| YOUR GOAL |
The entries below contain a stretch that opens with the line containing "set (nx := zip_with Z.add cur ws) in *." and closes with the line containing "exists idx, (<[idx := i64 (v - tot)]> nx)."; set down that stretch exactly, both ends included, and nothing else.

| INPUT FOR THIS TASK |
=== Begin Enclosure ===
(** One pick: the chosen index gets its weight minus the total, the others their
    weight; the state stays balanced. *)
Lemma wrr_next_spec cur : cur_ok cur → ∃ idx cur',
  wrr_next (mkWrr as_ ws cur tot) = Some (idx, mkWrr as_ ws cur' tot) ∧ (idx < n)%nat ∧ cur_ok cur' ∧
  ∀ i w c, ws !! i = Some w → cur !! i = Some c →
    cur' !! i = Some (c + w - if (i =? idx)%nat then tot else 0).
Proof.
  intros Hok. pose proof (next_eq cur Hok) as Hnx. pose proof tot_pos.
  destruct (wrr_loop_spec ws cur 0 0 (- 2 ^ 30) (co_len _ Hok)) as [H1 H2]. rewrite Hnx in *.
  set (nx := zip_with Z.add cur ws) in *.
  assert (sumZ nx = tot) as Hs by (unfold nx; rewrite sum_zip by apply Hok; rewrite (co_sum _ Hok); lia).
  assert (length nx = n) as Hl by (unfold nx; rewrite length_zip_with, (co_len _ Hok); lia).
  destruct (sumZ_pos nx) as (x & Hx & Hx0); [lia|].
  assert (∃ idx v, (wrr_loop ws cur 0 0 (- 2 ^ 30)).2 = idx ∧ nx !! idx = Some v ∧ x <= v) as (idx & v & Hidx & Hv & Hxv).
  { destruct H2 as [[_ Hall]|(j & v & E & Hj & _ & Hall)].
    - pose proof (proj1 (Forall_forall _ _) Hall x Hx) as Hc. cbn in Hc. lia.
    - exists j, v. split_and!; [done|done|]. by apply (proj1 (Forall_forall _ _) Hall x Hx). }
  exists idx, (<[idx := i64 (v - tot)]> nx).
  assert (v ∈ nx) as Hvin by (by eapply list_elem_of_lookup_2).
  assert (v <= Z.of_nat n * tot) as Hvup.
  { unfold nx in Hvin. apply elem_of_lookup_zip_with in Hvin as (i & c & w & -> & Hc & Hw).
    apply (next_small cur c w Hok); by eapply list_elem_of_lookup_2. }
  assert (i64 (v - tot) = v - tot) as Hvt by (unfold i64; apply wraps_small; [lia|cbn; nia]).
  split_and!.
  - unfold wrr_next. cbn [weights current addrs total].
    destruct (wrr_loop ws cur 0 0 (- 2 ^ 30)) as [nx' idx']. cbn [fst snd] in *. subst nx' idx'. by rewrite Hv.
  - rewrite <- Hl. by eapply lookup_lt_Some.
  - split; [by rewrite length_insert| |].
    + rewrite (sumZ_insert _ v) by done. lia.
    + rewrite Hvt. apply Forall_insert; [|lia]. apply Forall_forall. intros y Hy. unfold nx in Hy.
      apply elem_of_lookup_zip_with in Hy as (i & c & w & -> & Hc & Hw).
      apply (next_small cur c w Hok); by eapply list_elem_of_lookup_2.
  - intros i w c Hw Hc. destruct (Nat.eqb_spec i idx) as [->|Hne].
    + rewrite list_lookup_insert_eq by (by eapply lookup_lt_Some). rewrite Hvt.
      unfold nx in Hv. rewrite lookup_zip_with, Hc, Hw in Hv. cbn in Hv. injection Hv as <-. done.
    + rewrite list_lookup_insert_ne by done. unfold nx. rewrite lookup_zip_with, Hc, Hw. cbn. f_equal. lia.
Qed.
(* ===== verification/NetClient.v ===== *)
(** * The micro/net client

    Models [src/micro/net/client.go] and the client part of
    [src/micro/net/options.go]: endpoint construction, node selection through the
    [Balancer] interface, one call with its health bookkeeping, and the retry loop.
    What a call meets at run time (clock, random numbers, state of the streams,
    results of [pool.Get] and [stream.Call], the context) is an explicit
    environment per attempt. *)

From S2P Require Import Prelude NetErrors GoStrings Frame Stream StreamPool Endpoint Balancer.
Local Open Scope Z_scope.

(** ** Options *)
Definition sec : Z := 10 ^ 9.
Definition msec : Z := 10 ^ 6.

Record clientOptions (B : Type) := mkOpts {
  o_dialTimeout : Z; o_readTimeout : Z; o_writeTimeout : Z; o_requestTimeout : Z; o_keepAlive : Z;
  o_idleTimeout : Z; o_maxConnLifetime : Z; o_maxHeaderSize : Z; o_maxBodySize : Z;
  o_maxIdleConns : Z; o_maxOpenConns : Z; o_retryAttempts : Z; o_retryBackoff : Z;
  o_heartbeatInterval : Z; o_heartbeatTimeout : Z;
  o_extraEndpoints : list Endpoint; o_balancer : B; o_dnsResolve : bool;
  o_healthThreshold : Z; o_healthCooldown : Z }.
Arguments mkOpts {B}. Arguments o_dialTimeout {B}. Arguments o_readTimeout {B}. Arguments o_writeTimeout {B}.
Arguments o_requestTimeout {B}. Arguments o_keepAlive {B}. Arguments o_idleTimeout {B}.
Arguments o_maxConnLifetime {B}. Arguments o_maxHeaderSize {B}. Arguments o_maxBodySize {B}.
Arguments o_maxIdleConns {B}. Arguments o_maxOpenConns {B}. Arguments o_retryAttempts {B}.
Arguments o_retryBackoff {B}. Arguments o_heartbeatInterval {B}. Arguments o_heartbeatTimeout {B}.
Arguments o_extraEndpoints {B}. Arguments o_balancer {B}. Arguments o_dnsResolve {B}.
Arguments o_healthThreshold {B}. Arguments o_healthCooldown {B}.

(** [defaultClientOptions], with the default balancer as an argument. *)
Definition defaultClientOptions {B} (b : B) : clientOptions B :=
  mkOpts (3 * sec) (5 * sec) (5 * sec) (10 * sec) (30 * sec) (60 * sec) 0
    defaultMaxHeaderSize defaultMaxBodySize 10 10 0 (100 * msec) (30 * sec) (3 * sec)
    [] b false 2 (5 * sec).

Definition limits {B} (o : clientOptions B) : frameLimits := mkLimits (o_maxHeaderSize o) (o_maxBodySize o).

Section options.
Context {B : Type}.
Implicit Types o : clientOptions B.

(** The options that do more than set one field. *)
Definition with_sizes o (h b : Z) : clientOptions B :=
  mkOpts (o_dialTimeout o) (o_readTimeout o) (o_writeTimeout o) (o_requestTimeout o) (o_keepAlive o)
    (o_idleTimeout o) (o_maxConnLifetime o) h b (o_maxIdleConns o) (o_maxOpenConns o) (o_retryAttempts o)
    (o_retryBackoff o) (o_heartbeatInterval o) (o_heartbeatTimeout o) (o_extraEndpoints o) (o_balancer o)
    (o_dnsResolve o) (o_healthThreshold o) (o_healthCooldown o).
Definition WithMaxMessageSize (maxHeader maxBody : Z) o : clientOptions B :=
  with_sizes o (if 0 <? maxHeader then maxHeader else o_maxHeaderSize o)
               (if 0 <? maxBody then maxBody else o_maxBodySize o).

Definition with_conns o (idle open_ : Z) : clientOptions B :=
  mkOpts (o_dialTimeout o) (o_readTimeout o) (o_writeTimeout o) (o_requestTimeout o) (o_keepAlive o)
    (o_idleTimeout o) (o_maxConnLifetime o) (o_maxHeaderSize o) (o_maxBodySize o) idle open_ (o_retryAttempts o)
    (o_retryBackoff o) (o_heartbeatInterval o) (o_heartbeatTimeout o) (o_extraEndpoints o) (o_balancer o)
    (o_dnsResolve o) (o_healthThreshold o) (o_healthCooldown o).
Definition WithMaxConns (n : Z) o : clientOptions B := with_conns o n n.
Definition WithMaxIdleConns (n : Z) o : clientOptions B := with_conns o n (o_maxOpenConns o).
Definition WithMaxOpenConns (n : Z) o : clientOptions B := with_conns o (o_maxIdleConns o) n.

Definition WithRetry (attempts backoff : Z) o : clientOptions B :=
  mkOpts (o_dialTimeout o) (o_readTimeout o) (o_writeTimeout o) (o_requestTimeout o) (o_keepAlive o)
    (o_idleTimeout o) (o_maxConnLifetime o) (o_maxHeaderSize o) (o_maxBodySize o) (o_maxIdleConns o) (o_maxOpenConns o)
    attempts backoff (o_heartbeatInterval o) (o_heartbeatTimeout o) (o_extraEndpoints o) (o_balancer o)
    (o_dnsResolve o) (o_healthThreshold o) (o_healthCooldown o).

Definition with_endpoints o (eps : list Endpoint) : clientOptions B :=
  mkOpts (o_dialTimeout o) (o_readTimeout o) (o_writeTimeout o) (o_requestTimeout o) (o_keepAlive o)
    (o_idleTimeout o) (o_maxConnLifetime o) (o_maxHeaderSize o) (o_maxBodySize o) (o_maxIdleConns o) (o_maxOpenConns o)
    (o_retryAttempts o) (o_retryBackoff o) (o_heartbeatInterval o) (o_heartbeatTimeout o) eps (o_balancer o)
    (o_dnsResolve o) (o_healthThreshold o) (o_healthCooldown o).
Definition WithEndpointList (eps : list Endpoint) o : clientOptions B := with_endpoints o (o_extraEndpoints o ++ eps).
(** Entries that do not parse are skipped. *)
Definition WithEndpoints (Split : string → err + string * string) (as_ : list string) o : clientOptions B :=
  foldl (λ o a, match parseOneEndpoint Split a with
                | inl _ => o
                | inr e => with_endpoints o (o_extraEndpoints o ++ [e])
                end) o as_.

Definition WithBalancer (b : option B) o : clientOptions B :=
  match b with
  | None => o
  | Some b => mkOpts (o_dialTimeout o) (o_readTimeout o) (o_writeTimeout o) (o_requestTimeout o) (o_keepAlive o)
    (o_idleTimeout o) (o_maxConnLifetime o) (o_maxHeaderSize o) (o_maxBodySize o) (o_maxIdleConns o) (o_maxOpenConns o)
    (o_retryAttempts o) (o_retryBackoff o) (o_heartbeatInterval o) (o_heartbeatTimeout o) (o_extraEndpoints o) b
    (o_dnsResolve o) (o_healthThreshold o) (o_healthCooldown o)
  end.

Definition WithEndpointHealth (threshold cooldown : Z) o : clientOptions B :=
  mkOpts (o_dialTimeout o) (o_readTimeout o) (o_writeTimeout o) (o_requestTimeout o) (o_keepAlive o)
    (o_idleTimeout o) (o_maxConnLifetime o) (o_maxHeaderSize o) (o_maxBodySize o) (o_maxIdleConns o) (o_maxOpenConns o)
    (o_retryAttempts o) (o_retryBackoff o) (o_heartbeatInterval o) (o_heartbeatTimeout o) (o_extraEndpoints o) (o_balancer o)
    (o_dnsResolve o) (if 0 <? threshold then threshold else o_healthThreshold o)
    (if 0 <? cooldown then cooldown else o_healthCooldown o).
End options.

(** ** The client *)
Section client.
Context {B : Type} `{Balancer B}.

Record Client := mkClient {
  c_network : string; c_address : string; c_opts : clientOptions B;
  c_nodes : list endpointNode; c_balancer : B; c_closed : bool; c_reqID : Z }.

Section construction.
Context (SplitHostPort : string → err + string * string).
Context (Resolve : string → string → err + list string).

Definition buildEndpoints (network address : string) (o : clientOptions B) : err + list Endpoint :=
  match (if bool_decide (address = "") then inr [] else parseEndpointList SplitHostPort address) with
  | inl e => inl e
  | inr eps =>
      match mergeEndpoints eps (o_extraEndpoints o) with
      | [] => inl (errors_new "client: no endpoints configured")
      | eps => if o_dnsResolve o then resolveEndpoints (Resolve network) eps else inr eps
      end
  end.

(** Each node gets its own pool; [base] is the first unused node identity. *)
Definition newNodes (base : nat) (o : clientOptions B) (eps : list Endpoint) : list endpointNode :=
  imap (λ i e, newNode (base + i) e
    (newStreamPool (o_maxOpenConns o) (o_idleTimeout o) (o_maxConnLifetime o)
       (o_heartbeatInterval o) (o_heartbeatTimeout o))) eps.

Definition NewClient (network address : string) (o : clientOptions B) : Client :=
  let eps := match buildEndpoints network address o with
             | inr eps => eps
             | inl _ => match parseOneEndpoint SplitHostPort address with inr e => [e] | inl _ => [] end
             end in
  mkClient network address o (newNodes 0 o eps) (o_balancer o) false 0.

(** [Resolve]: the new node list replaces the old one, whose pools are returned to
    be closed. *)
Definition client_Resolve (c : Client) (base : nat) : Client * (err + list endpointNode) :=
  if c_closed c then (c, inl (sent errPoolClosed))
  else match buildEndpoints (c_network c) (c_address c) (c_opts c) with
       | inl e => (c, inl e)
       | inr eps =>
           (mkClient (c_network c) (c_address c) (c_opts c) (newNodes base (c_opts c) eps)
              (c_balancer c) (c_closed c) (c_reqID c), inr (c_nodes c))
       end.
End construction.

Definition set_nodes (c : Client) (ns : list endpointNode) : Client :=
  mkClient (c_network c) (c_address c) (c_opts c) ns (c_balancer c) (c_closed c) (c_reqID c).
Definition set_balancer (c : Client) (b : B) : Client :=
  mkClient (c_network c) (c_address c) (c_opts c) (c_nodes c) b (c_closed c) (c_reqID c).
(** An operation on the shared node object with identity [i]. *)
Definition upd_node (c : Client) (i : nat) (f : endpointNode → endpointNode) : Client :=
  set_nodes c (map (λ n, if (nid n =? i)%nat then f n else n) (c_nodes c)).

(** [Close]: the node list is dropped and its pools are to be closed. *)
Definition client_Close (c : Client) : Client * list endpointNode :=
  if c_closed c then (c, [])
  else (mkClient (c_network c) (c_address c) (c_opts c) [] (c_balancer c) true (c_reqID c), c_nodes c).

Definition Endpoints (c : Client) : list string := map node_Addr (c_nodes c).
Definition client_EndpointStats (c : Client) (st : store) (now : Z) : list EndpointStats :=
  map (λ n, node_Stats n st now) (c_nodes c).

Definition nextRequestID (c : Client) : Client * Z :=
  let id := u64 (c_reqID c + 1) in
  (mkClient (c_network c) (c_address c) (c_opts c) (c_nodes c) (c_balancer c) (c_closed c) id, id).

(** ** One call *)
Record env := mkEnv {
  e_ctx : option err;        (** [ctx.Err()] when a node is picked *)
  e_now : Z; e_rand : entropy; e_store : store;
  e_get : option err;        (** error of [pool.Get] *)
  e_call : err + Response;   (** result of [stream.Call] *)
  e_wait : option err }.     (** [ctx.Err()] if the context ends during the backoff *)

Definition pickNode (c : Client) (v : env) : Client * res err endpointNode :=
  match e_ctx v with
  | Some e => (c, Err e)
  | None =>
      match c_nodes c with
      | [] => (c, Err (sent ErrNoEndpoint))
      | nodes =>
          let healthy := List.filter (λ n, Healthy n (e_now v)) nodes in
          let candidates := match healthy with [] => nodes | _ => healthy end in
          match Pick (c_balancer c) (e_rand v) (e_store v) candidates with
          | Some (Some n, b) => (set_balancer c b, Ok n)
          | Some (None, b) => (set_balancer c b, Err (sent ErrNoEndpoint))
          | None => (c, Panic)
          end
      end
  end.

Definition doCall (c : Client) (v : env) : Client * res err Response :=
  match pickNode c v with
  | (c, Err e) => (c, Err e)
  | (c, Panic) => (c, Panic)
  | (c, Ok node) =>
      let i := nid node in
      let c := upd_node c i reserve in
      let fail c := upd_node c i (λ n, MarkFailure n (o_healthThreshold (c_opts c)) (o_healthCooldown (c_opts c)) (e_now v)) in
      let '(c, r) :=
        match e_get v with
        | Some e => (fail c, Err e)
        | None =>
            match e_call v with
            | inl e => if is_business e then (upd_node c i MarkSuccess, Err e)
                       else if is_ctx_err e then (c, Err e)
                       else (fail c, Err e)
            | inr resp => (upd_node c i MarkSuccess, Ok resp)
            end
        end in
      (upd_node c i unreserve, r)
  end.

(** ** The retry loop: [left] attempts after this one; the number of attempts made
    is returned too. *)
Fixpoint call_loop (left : nat) (c : Client) (vs : nat → env) (k : nat) : Client * res err Response * nat :=
  match doCall c (vs k) with
  | (c, Ok resp) => (c, Ok resp, S k)
  | (c, Panic) => (c, Panic, S k)
  | (c, Err e) =>
      if is_business e then (c, Err e, S k)
      else if is_ctx_err e then (c, Err e, S k)
      else match left with
           | O => (c, Err e, S k)
           | S left' =>
               match e_wait (vs k) with
               | Some ce => (c, Err ce, S k)
               | None => call_loop left' c vs (S k)
               end
           end
  end.

Definition maxAttempts (o : clientOptions B) : nat := Z.to_nat (o_retryAttempts o).

(** [Call]: the request with its id filled in, the result, the attempts made. *)
Definition Call (c : Client) (ctxErr : option err) (req : Request) (vs : nat → env)
  : Client * Request * res err Response * nat :=
  if c_closed c then (c, req, Err (sent errPoolClosed), O)
  else match ctxErr with
  | Some e => (c, req, Err e, O)
  | None =>
      let '(c, req) := if rq_id req =? 0
                       then let '(c, id) := nextRequestID c in
                            (c, mkRequest id (rq_header req) (rq_body req) (rq_oneway req))
                       else (c, req) in
      let '(c, r, k) := call_loop (maxAttempts (c_opts c)) c vs 0 in
      (c, req, r, k)
  end.

(** The compatibility wrappers. *)
Definition Communicate (c : Client) (data : string) (vs : nat → env) : Client * res err string :=
  let '(c, _, r, _) := Call c None (mkRequest 0 [] (bytes_of data) false) vs in
  (c, match r with
      | Ok resp => match rs_error resp with Some e => Err e | None => Ok (string_of (rs_body resp)) end
      | Err e => Err e
      | Panic => Panic
      end).
Definition Send (c : Client) (data : string) (vs : nat → env) : Client * res err unit :=
  let '(c, _, r, _) := Call c None (mkRequest 0 [] (bytes_of data) true) vs in
  (c, res_map (λ _, tt) r).
End client.
Arguments Client B : clear implicits.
=== End Enclosure ===
| ANSWER TO THE PROBLEM |
  set (nx := zip_with Z.add cur ws) in *.
  assert (sumZ nx = tot) as Hs by (unfold nx; rewrite sum_zip by apply Hok; rewrite (co_sum _ Hok); lia).
  assert (length nx = n) as Hl by (unfold nx; rewrite length_zip_with, (co_len _ Hok); lia).
  destruct (sumZ_pos nx) as (x & Hx & Hx0); [lia|].
  assert (∃ idx v, (wrr_loop ws cur 0 0 (- 2 ^ 30)).2 = idx ∧ nx !! idx = Some v ∧ x <= v) as (idx & v & Hidx & Hv & Hxv).
  { destruct H2 as [[_ Hall]|(j & v & E & Hj & _ & Hall)].
    - pose proof (proj1 (Forall_forall _ _) Hall x Hx) as Hc. cbn in Hc. lia.
    - exists j, v. split_and!; [done|done|]. by apply (proj1 (Forall_forall _ _) Hall x Hx). }
  exists idx, (<[idx := i64 (v - tot)]> nx).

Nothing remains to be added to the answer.